▶ **Saved data entries**:
- Opening Delimiter -
Lemma move_loop_ok n ka p mid k : forall x dst, 0 < mid <= x -> 0 <= p -> forall j,
  move_loop k x p mid ka (slot n) (value_from (permutation_ n) (x - b2z (p <? x))) dst j
  = if (x - mid <=? j) && (j <? x - mid + Z.of_nat k) then after_insert n ka p (j + mid) else dst j.
Proof.
  induction k as [|k IH]; intros x dst Hm Hp j; cbn [move_loop].
  { destruct (Z.leb_spec (x - mid) j), (Z.ltb_spec j (x - mid + Z.of_nat 0)); cbn; done || lia. }
  assert (HJ : forall e, e = after_insert n ka p x ->
    (if (x + 1 - mid <=? j) && (j <? x + 1 - mid + Z.of_nat k) then after_insert n ka p (j + mid)
     else <[x - mid := e]> dst j)
    = if (x - mid <=? j) && (j <? x - mid + Z.of_nat (S k)) then after_insert n ka p (j + mid) else dst j).
  { intros e ->. destruct (decide (j = x - mid)) as [->|].
    - rewrite fn_lookup_insert. destruct (Z.leb_spec (x + 1 - mid) (x - mid)); [lia|]. cbn [andb].
      destruct (Z.leb_spec (x - mid) (x - mid)), (Z.ltb_spec (x - mid) (x - mid + Z.of_nat (S k))); cbn; try lia.
      f_equal. lia.
    - rewrite fn_lookup_insert_ne by done.
      destruct (Z.leb_spec (x + 1 - mid) j), (Z.ltb_spec j (x + 1 - mid + Z.of_nat k)),
        (Z.leb_spec (x - mid) j), (Z.ltb_spec j (x - mid + Z.of_nat (S k))); cbn; done || lia. }
  destruct (Z.eqb_spec x p) as [->|Hx].
  - rewrite <- (HJ ka). 2: { unfold after_insert. zcases. done. }
    rewrite Z.ltb_irrefl. rewrite <- (IH (p + 1)) by lia. do 2 f_equal. cbn.
    destruct (Z.ltb_spec p (p + 1)); cbn; lia.
  - destruct (Z.ltb_spec p x) as [Hlt|Hge]; cbn [b2z].
    + rewrite value_from_next, value_from_elem by lia.
      rewrite <- (HJ (slot n (elem (permutation_ n) (x - 1)))).
      2: { unfold after_insert, nth_entry. zcases. done. }
      rewrite <- (IH (x + 1)) by lia. do 2 f_equal. destruct (Z.ltb_spec p (x + 1)); cbn; lia.
    + rewrite value_from_next, value_from_elem by lia. rewrite Z.sub_0_r.
      rewrite <- (HJ (slot n (elem (permutation_ n) x))).
      2: { unfold after_insert, nth_entry. zcases. done. }
      rewrite <- (IH (x + 1)) by lia. do 2 f_equal. destruct (Z.ltb_spec p (x + 1)); cbn; lia.
Qed.

(** ** The two leaves after the insertion

    [left_perm] is the permutation that [finish_split] gives the old leaf. *)
Definition left_perm (x m : Z) : Z :=
  let x' := set_size width x m in
  if negb (size x =? width) then exchange width x' (size x') (width - 1) else x'.

Lemma left_perm_ok x m : perm_wf width x -> 0 <= m <= width ->
  size x <= width -> (size x = width \/ m < width) ->
  perm_wf width (left_perm x m) /\ size (left_perm x m) = m /\
  (forall k, 0 <= k < m -> elem (left_perm x m) k = elem x k) /\
  back width (left_perm x m) = elem x (if size x =? width then width - 1 else m).
Proof using Hw.
  intros Hx Hm Hs Hsz. unfold left_perm. set (x1 := set_size width x m).
  destruct (perm_op_step width ltac:(lia) (OpSetSize m) x Hx ltac:(cbn; lia)) as [V1 W1].
  change (op_run width (OpSetSize m) x) with x1 in V1, W1.
  assert (S1 : size x1 = m) by (exact (f_equal fst V1)).
  assert (E1 : forall k, 0 <= k < width -> elem x1 k = elem x k).
  { intros. apply set_size_elem; lia. }
  destruct (Z.eqb_spec (size x) width) as [E|E]; cbn [negb].
  - split_and!; [done|done|intros; apply E1; lia|]. unfold back. apply E1. lia.
  - rewrite S1.
    destruct (perm_op_step width ltac:(lia) (OpExchange m (width - 1)) x1 W1 ltac:(cbn; lia)) as [V2 W2].
    cbn [op_run] in V2, W2. assert (S2 : size (exchange width x1 m (width - 1)) = m).
    { etrans; [exact (f_equal fst V2)|done]. }
    split_and!; try done.
    + intros k Hk. rewrite exchange_elem by lia. zcases. apply E1. lia.
    + unfold back. rewrite exchange_elem by lia. zcases; rewrite E1 by lia; f_equal; lia.
Qed.

Lemma insert_back_wf x i : perm_wf width x -> 0 <= i < width -> size x < width ->
  perm_wf width (insert_from_back width x i).1 /\ size (insert_from_back width x i).1 = size x + 1.
Proof using Hw.
  intros Hx Hi Hs. destruct (perm_op_step width ltac:(lia) (OpInsertFromBack i) x Hx ltac:(cbn; lia)) as [V W].
  split; [done|]. exact (f_equal fst V).
Qed.

Definition half_ok (n : leaf) (a m : Z) (J : Z -> entry) : Prop :=
  perm_wf width (permutation_ n) /\ lsize n = m /\ forall k, 0 <= k < m -> nth_entry n k = J (a + k).

(** The old leaf, when the new key goes into it. *)
Lemma left_insert_ok n ka p m : perm_wf width (permutation_ n) -> lsize n <= width ->
  0 <= p < m -> m <= lsize n -> let x := left_perm (permutation_ n) (m - 1) in
  half_ok (set_perm (set_slot (set_perm n x) (back width x) ka) (insert_from_back width x p).1) 0 m
    (after_insert n ka p).
Proof using Hw.
  intros Hx Hs Hp Hm x. unfold lsize in *.
  destruct (left_perm_ok (permutation_ n) (m - 1) Hx ltac:(lia) Hs ltac:(lia)) as (W & S & EL & EB).
  fold x in W, S, EL, EB.
  destruct (insert_back_wf x p W ltac:(lia) ltac:(lia)) as [W' S'].
  split_and!; [done|unfold lsize; cbn [permutation_ set_perm]; lia|]. intros k Hk. cbn [Z.add].
  unfold nth_entry, after_insert. cbn [slot permutation_ set_perm set_slot].
  change (0 + k) with k.
  rewrite insert_from_back_elem by lia.
  assert (Hb : forall j, 0 <= j < m - 1 -> elem x j <> back width x /\ elem x j = elem (permutation_ n) j).
  { intros j Hj. rewrite EL, EB by lia. split; [|done]. intros E.
    apply (elem_inj width) in E; [|lia|done|lia|zcases]. revert E. zcases. }
  zcases.
  - by rewrite fn_lookup_insert.
  - destruct (Hb k) as [Hb1 Hb2]; [lia|]. rewrite fn_lookup_insert_ne by done. unfold nth_entry. by rewrite Hb2.
  - destruct (Hb (k - 1)) as [Hb1 Hb2]; [lia|]. rewrite fn_lookup_insert_ne by done. unfold nth_entry. by rewrite Hb2.
Qed.

(** The old leaf, when the new key goes right. *)
Lemma left_keep_ok n ka p m : perm_wf width (permutation_ n) -> lsize n <= width ->
  0 <= m <= p -> p <= lsize n -> (lsize n = width \/ m < width) ->
  half_ok (set_perm n (left_perm (permutation_ n) m)) 0 m (after_insert n ka p).
Proof using Hw.
  intros Hx Hs Hp Hp' Hm. unfold lsize in *.
  destruct (left_perm_ok (permutation_ n) m Hx ltac:(lia) Hs Hm) as (W & S & EL & EB).
  split_and!; [done|done|]. intros k Hk. unfold nth_entry, after_insert. cbn [slot permutation_ set_perm].
  change (0 + k) with k.
  rewrite EL by lia. destruct (Z.ltb_spec k p); [done|lia].
Qed.

(** The new leaf. *)
Lemma right_ok n nr' ka p m : 0 < m <= lsize n -> lsize n <= width -> 0 <= p <= lsize n ->
  (forall j, 0 <= j < lsize n + 1 - m -> slot nr' j = after_insert n ka p (j + m)) ->
  let permr := kpermuter width (make_sorted width (lsize n + 1 - m)) in
  (p < m -> permutation_ nr' = permr -> half_ok nr' m (lsize n + 1 - m) (after_insert n ka p)) /\
  (m <= p -> permutation_ nr' = remove_to_back width permr (p - m) ->
     lsize nr' = lsize n - m /\ back width (permutation_ nr') = p - m /\
     half_ok (set_perm nr' (insert_from_back width (permutation_ nr') (p - m)).1) m (lsize n + 1 - m)
       (after_insert n ka p)).
Proof using Hw.
  intros Hm Hs Hp HJ permr. set (w := lsize n) in *. set (c := w + 1 - m) in *.
  destruct (make_sorted_facts width c ltac:(lia) ltac:(lia)) as (Wr & Vr & _). fold permr in Wr, Vr.
  assert (Sr : size permr = c) by (exact (f_equal fst Vr)).
  assert (Er : forall k, 0 <= k < c -> elem permr k = k) by (intros; apply make_sorted_elem; lia).
  split.
  - intros Hpm E. split_and!; [by rewrite E|unfold lsize; by rewrite E|]. intros k Hk.
    unfold nth_entry. rewrite E, Er, HJ by lia. f_equal. lia.
  - intros Hmp E. rewrite E.
    destruct (perm_op_step width ltac:(lia) (OpRemoveToBack (p - m)) permr Wr ltac:(cbn; lia)) as [V2 W2].
    change (op_run _ _ permr) with (remove_to_back width permr (p - m)) in V2, W2.
    assert (S2 : size (remove_to_back width permr (p - m)) = c - 1).
    { rewrite <- Sr. exact (f_equal fst V2). }
    assert (B2 : back width (remove_to_back width permr (p - m)) = p - m).
    { unfold back. rewrite remove_to_back_elem by lia. zcases; apply Er; lia. }
    destruct (insert_back_wf _ (p - m) W2 ltac:(lia) ltac:(lia)) as [W3 S3].
    split_and!; [unfold lsize; rewrite E; lia|done|]. split_and!; [done|unfold lsize; cbn [permutation_ set_perm]; lia|].
    intros k Hk. unfold nth_entry. cbn [slot permutation_ set_perm].
    rewrite insert_from_back_elem, B2 by lia. replace (m + k) with (k + m) by lia.
    rewrite <- HJ by lia. f_equal. zcases; try lia; rewrite remove_to_back_elem by lia.
    + zcases; apply Er; lia.
    + zcases; rewrite Er by lia; lia.
Qed.

Lemma half_entries n a m J : half_ok n a m J -> 0 <= m -> entries n = arr J a m.
Proof using.
  intros (_ & Hs & HJ) Hm. unfold entries. rewrite Hs. apply arr_ext; [done|]. intros. by apply HJ.
Qed.

(** Splitting and inserting, pointwise. *)
Lemma split_insert_ok this nr_addr n nr p ka : perm_wf width (permutation_ n) ->
  width - 1 <= lsize n <= width -> 0 <= p <= lsize n ->
  (exists i j, 0 <= i <= lsize n /\ 0 <= j <= lsize n /\
     ikey0 (after_insert n ka p i) <> ikey0 (after_insert n ka p j)) ->
  exists m n' nr' st, split_insert width this nr_addr n nr p ka
      = Some (n', nr', ikey0 (after_insert n ka p m), st) /\
    0 < m <= lsize n /\
    ikey0 (after_insert n ka p (m - 1)) <> ikey0 (after_insert n ka p m) /\
    half_ok n' 0 m (after_insert n ka p) /\ half_ok nr' m (lsize n + 1 - m) (after_insert n ka p) /\
    (st = 0 <-> p < m) /\
    next_ n' = nr_addr /\ prev_ n' = prev_ n /\ next_ nr' = next_ n /\ prev_ nr' = this.
Proof using Hw.
  intros Hx Hs Hp Hd. destruct (split_point_ok n ka p ltac:(lia) Hp Hd) as (m & Em & Hm & Hne).
  unfold split_insert, split_into. rewrite Em. cbn [mbind option_bind].
  set (s := move_loop _ _ _ _ _ _ _ _).
  assert (HJ : forall j, 0 <= j < lsize n + 1 - m -> s j = after_insert n ka p (j + m)).
  { intros j Hj. unfold s. rewrite move_loop_ok by lia.
    destruct (Z.leb_spec (m - m) j), (Z.ltb_spec j (m - m + Z.of_nat (Z.to_nat (lsize n + 1 - m)))); cbn; done || lia. }
  clearbody s. set (permr := kpermuter width (make_sorted width (lsize n + 1 - m))).
  set (nr1 := {| permutation_ := _; slot := s; next_ := next_ n; prev_ := this |}).
  set (n1 := set_links n nr_addr (prev_ n)).
  destruct (right_ok n nr1 ka p m Hm ltac:(lia) Hp HJ) as [HR1 HR2].
  assert (Hsk : ikey0 (s 0) = ikey0 (after_insert n ka p m)) by (by rewrite HJ by lia).
  unfold finish_split. change (lsize n1) with (lsize n). change (permutation_ n1) with (permutation_ n).
  fold (left_perm (permutation_ n) (lsize n - lsize nr1)).
  destruct (Z.leb_spec m p) as [Hmp|Hmp].
  - destruct (HR2 Hmp eq_refl) as (SR & BR & HH). rewrite SR.
    replace (lsize n - (lsize n - m)) with m by lia.
    destruct (left_perm_ok (permutation_ n) m Hx ltac:(lia) ltac:(unfold lsize in *; lia)
      ltac:(unfold lsize in *; lia)) as (_ & SL & _ & _).
    destruct (Z.eqb_spec (1 + b2z (m =? lsize n)) 0) as [E|E]; [destruct (m =? lsize n); cbn in E; lia|].
    unfold left_perm, lsize in SL |- *. rewrite SL. unfold finish_insert. rewrite BR, Z.eqb_refl. cbn [mbind option_bind].
    eexists m, _, _, _. split; [by rewrite Hsk|]. unfold lsize in *. split_and!; try done; try lia.
    apply (left_keep_ok n ka p m); unfold lsize in *; (done || lia).
  - specialize (HR1 Hmp eq_refl). cbn [Z.eqb]. rewrite (proj1 (proj2 HR1)).
    replace (lsize n - (lsize n + 1 - m)) with (m - 1) by lia.
    unfold finish_insert. unfold left_perm, lsize. cbn [permutation_ set_slot set_perm]. rewrite Z.eqb_refl. cbn [mbind option_bind].
    eexists m, _, _, _. split; [by rewrite Hsk|]. unfold lsize in *. split_and!; try done; try lia.
    apply (left_insert_ok n ka p m); unfold lsize in *; (done || lia).
Qed.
- Closing Delimiter -
▶ **Assignment**: Lines with "when": find them in the data and copy each one.

▶ **Exercise output**:
(** The old leaf, when the new key goes into it. *)
(** The old leaf, when the new key goes right. *)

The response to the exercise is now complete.